### [Instructions for the task]
Every line of the entries below that carries the string "byte" should be copied.

### [Task material]
*** Begin section ***
(** The loop of [write_frame]; [clock n] is what the [n]th call of [write_pop]
    reads. [None] is a loop that takes more turns than [fuel]. *)
Fixpoint frame_loop (fuel : nat) (clock : nat → Z) (n : nat) (next_message : option outgoing)
    (total_size : Z) (c : SendState) : option SendState :=
  match next_message with
  | None => Some c
  | Some msg =>
      let c := set_current (m_current_msgs c ++ [msg]) (m_write_flag c) c in
      let total_size := u64 (total_size + payload_size msg) in
      if MAX_WRITE <? total_size then Some c
      else if get_terminal msg then Some c
      else
        match fuel with
        | O => None
        | S fuel =>
            let '(next_message, c) := write_pop (clock n) c in
            frame_loop fuel clock (S n) next_message total_size c
        end
  end.

Definition write_frame (clock : nat → Z) (c : SendState) : option SendState :=
  if m_write_flag c then Some c
  else
    let fuel := length (m_send_queue c) in
    let '(next_message, c) := write_pop (clock O) c in
    c ← frame_loop fuel clock 1 next_message 0 c;
    Some (match m_current_msgs c with [] => c | _ => async_write c end).

(** [write_push], then a call of [write_frame] is dispatched unless a write is in
    progress, whose handler will do that. *)
Definition push_and_dispatch (now : Z) (msg : outgoing) (reliable : bool) (c : SendState) :
    SendState :=
  let c := write_push now (Some msg) reliable c in
  let needs_writing := negb (m_write_flag c) && negb (bool_decide (m_send_queue c = [])) in
  if needs_writing then set_dispatched (S (dispatched c)) c else c.

(** [send]: the result is whether there was no error. [msg] is what
    [prepare_data_frame] made of the message, if it could. *)
Definition send (now : Z) (msg : option (list byte)) (reliable : bool) (c : SendState) :
    bool * SendState :=
  if decide (m_state c = Open)
  then
    match msg with
    | None => (false, c)
    | Some payload =>
        (true, push_and_dispatch now {| get_payload := payload; get_terminal := false |}
                 reliable c)
    end
  else (false, c).

(** [ping], [pong]. *)
Definition send_control (now : Z) (payload : list byte) (c : SendState) : bool * SendState :=
  send now (Some payload) true c.

Definition send_close_frame (now : Z) (payload : list byte) (terminal : bool) (c : SendState) :
    SendState :=
  push_and_dispatch now {| get_payload := payload; get_terminal := terminal |} true
    (set_session Closing c).

(** The write is finished; [m_current_msgs.back()] is undefined on an empty
    vector. *)
Definition handle_write_frame (ec : bool) (c : SendState) : outcome SendState :=
  match last (m_current_msgs c) with
  | None => Undefined
  | Some back =>
      let c := set_current [] (m_write_flag c) c in
      if ec || get_terminal back then Ret (set_session Terminated c)
      else
        let c := set_current [] false c in
        let needs_writing := negb (bool_decide (m_send_queue c = [])) in
        Ret (if needs_writing then set_dispatched (S (dispatched c)) c else c)
  end.

(** ** Steps *)

(** A connection with the time of its last step, what was pushed on it, and whether
    the transport has a write to finish. *)
Record Sys := { conn : SendState; time : Z; pushed : list queued; writing : bool }.

Definition new_Sys (t : Z) : Sys :=
  {| conn := new_connection; time := t; pushed := []; writing := false |}.

Definition entry_of (now : Z) (msg : outgoing) (reliable : bool) : queued :=
  {| pushed_at := now; queued_msg := msg; is_reliable := reliable |}.

(** The clock does not go back and does not wrap; a payload fits in memory. The
    handler of a write is called once, when it is finished. *)
Inductive step : Sys → Sys → Prop :=
| step_send y now payload reliable :
    time y ≤ now < 2 ^ 64 → Z.of_nat (length payload) < 2 ^ 63 →
    m_state (conn y) = Open →
    step y {| conn := (send now (Some payload) reliable (conn y)).2; time := now;
              pushed := pushed y ++
                [entry_of now {| get_payload := payload; get_terminal := false |} reliable];
              writing := writing y |}
| step_refused y now msg reliable :
    time y ≤ now < 2 ^ 64 → msg = None ∨ m_state (conn y) ≠ Open →
    step y {| conn := (send now msg reliable (conn y)).2; time := now; pushed := pushed y;
              writing := writing y |}
| step_close y now payload terminal :
    time y ≤ now < 2 ^ 64 → Z.of_nat (length payload) < 2 ^ 63 →
    m_state (conn y) ≠ Terminated →
    step y {| conn := send_close_frame now payload terminal (conn y); time := now;
              pushed := pushed y ++
                [entry_of now {| get_payload := payload; get_terminal := terminal |} true];
              writing := writing y |}
| step_terminate y :
    step y {| conn := set_session Terminated (conn y); time := time y; pushed := pushed y;
              writing := writing y |}
| step_frame y n clock now c :
    dispatched (conn y) = S n → (∀ i, time y ≤ clock i ≤ now) → now < 2 ^ 64 →
    write_frame clock (set_dispatched n (conn y)) = Some c →
    step y {| conn := c; time := now; pushed := pushed y;
              writing := m_write_flag c && (writing y || negb (m_write_flag (conn y))) |}
| step_written y ec c :
    writing y = true → handle_write_frame ec (conn y) = Ret c →
    step y {| conn := c; time := time y; pushed := pushed y; writing := false |}.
*** End section ***
### [Your solution]
Definition send (now : Z) (msg : option (list byte)) (reliable : bool) (c : SendState) :
Definition send_control (now : Z) (payload : list byte) (c : SendState) : bool * SendState :=
Definition send_close_frame (now : Z) (payload : list byte) (terminal : bool) (c : SendState) :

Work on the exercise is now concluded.